▶ _DATASET RECORDS_
Lemma canonical_call name' name cs t : tier_call name (canonicalTier name' cs t) = tier_call name t.
Proof.
  unfold tier_call, buildTierBodyExpr, canonicalTier. cbn [input_unit_cost output_unit_cost unit_costs].
  rewrite !num_or_zero_idemp. do 4 f_equal. do 3 f_equal. apply omap_ext_in. intros cv Hcv.
  unfold extra_part. by rewrite canonical_cost by (rewrite <-extra_fields; by apply list_elem_of_fmap_2).
Qed.

Lemma canonical_part p name cs :
  part_ok p -> name = pa_name p -> cs = List.map canonicalCondition (pa_conditions p) ->
  part_text (MkPart cs name (part_tier p)) = part_text p.
Proof.
  intros Hp -> ->. unfold part_text, part_tier. cbn [pa_conditions pa_name pa_tier]. rewrite canonical_call.
  destruct (pa_conditions p) as [|c cs] eqn:E; [done|]. cbn [List.map].
  change (canonicalCondition c :: List.map canonicalCondition cs) with (List.map canonicalCondition (c :: cs)).
  rewrite canonical_conds_text; [done|]. rewrite <-E. apply Hp.
Qed.

Lemma or_str_kept x d d' : d <> [] -> or_str (or_str x d) d' = or_str x d.
Proof.
  intros Hd. unfold or_str at 1. assert (E : truthy (or_str x d) = true).
  { apply truthy_true. unfold or_str. by destruct x. }
  by rewrite E.
Qed.

(** The [i]-th tier that is read is written as it was. *)
Lemma rewrite_part n i t :
  part_ok (part_of n i t) -> part_text (part_of n i (part_tier (part_of n i t))) = part_text (part_of n i t).
Proof.
  intros Hp. apply canonical_part; [done|by apply or_str_kept|].
  destruct Hp as [Hc _ _]. unfold complete_conditions, part_tier, canonicalTier, part_of in *. cbn [pa_conditions conditions] in *.
  destruct (i <? n - 1); [by apply canonical_conditions|done].
Qed.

▶ _PROBLEM DETAILS_
Copy exactly the opening line of the material, the line bearing "intros Hp. apply", and every line between them. Include nothing else.

▶ _TASK RESULT_
Lemma canonical_call name' name cs t : tier_call name (canonicalTier name' cs t) = tier_call name t.
Proof.
  unfold tier_call, buildTierBodyExpr, canonicalTier. cbn [input_unit_cost output_unit_cost unit_costs].
  rewrite !num_or_zero_idemp. do 4 f_equal. do 3 f_equal. apply omap_ext_in. intros cv Hcv.
  unfold extra_part. by rewrite canonical_cost by (rewrite <-extra_fields; by apply list_elem_of_fmap_2).
Qed.

Lemma canonical_part p name cs :
  part_ok p -> name = pa_name p -> cs = List.map canonicalCondition (pa_conditions p) ->
  part_text (MkPart cs name (part_tier p)) = part_text p.
Proof.
  intros Hp -> ->. unfold part_text, part_tier. cbn [pa_conditions pa_name pa_tier]. rewrite canonical_call.
  destruct (pa_conditions p) as [|c cs] eqn:E; [done|]. cbn [List.map].
  change (canonicalCondition c :: List.map canonicalCondition cs) with (List.map canonicalCondition (c :: cs)).
  rewrite canonical_conds_text; [done|]. rewrite <-E. apply Hp.
Qed.

Lemma or_str_kept x d d' : d <> [] -> or_str (or_str x d) d' = or_str x d.
Proof.
  intros Hd. unfold or_str at 1. assert (E : truthy (or_str x d) = true).
  { apply truthy_true. unfold or_str. by destruct x. }
  by rewrite E.
Qed.

(** The [i]-th tier that is read is written as it was. *)
Lemma rewrite_part n i t :
  part_ok (part_of n i t) -> part_text (part_of n i (part_tier (part_of n i t))) = part_text (part_of n i t).
Proof.
  intros Hp. apply canonical_part; [done|by apply or_str_kept|].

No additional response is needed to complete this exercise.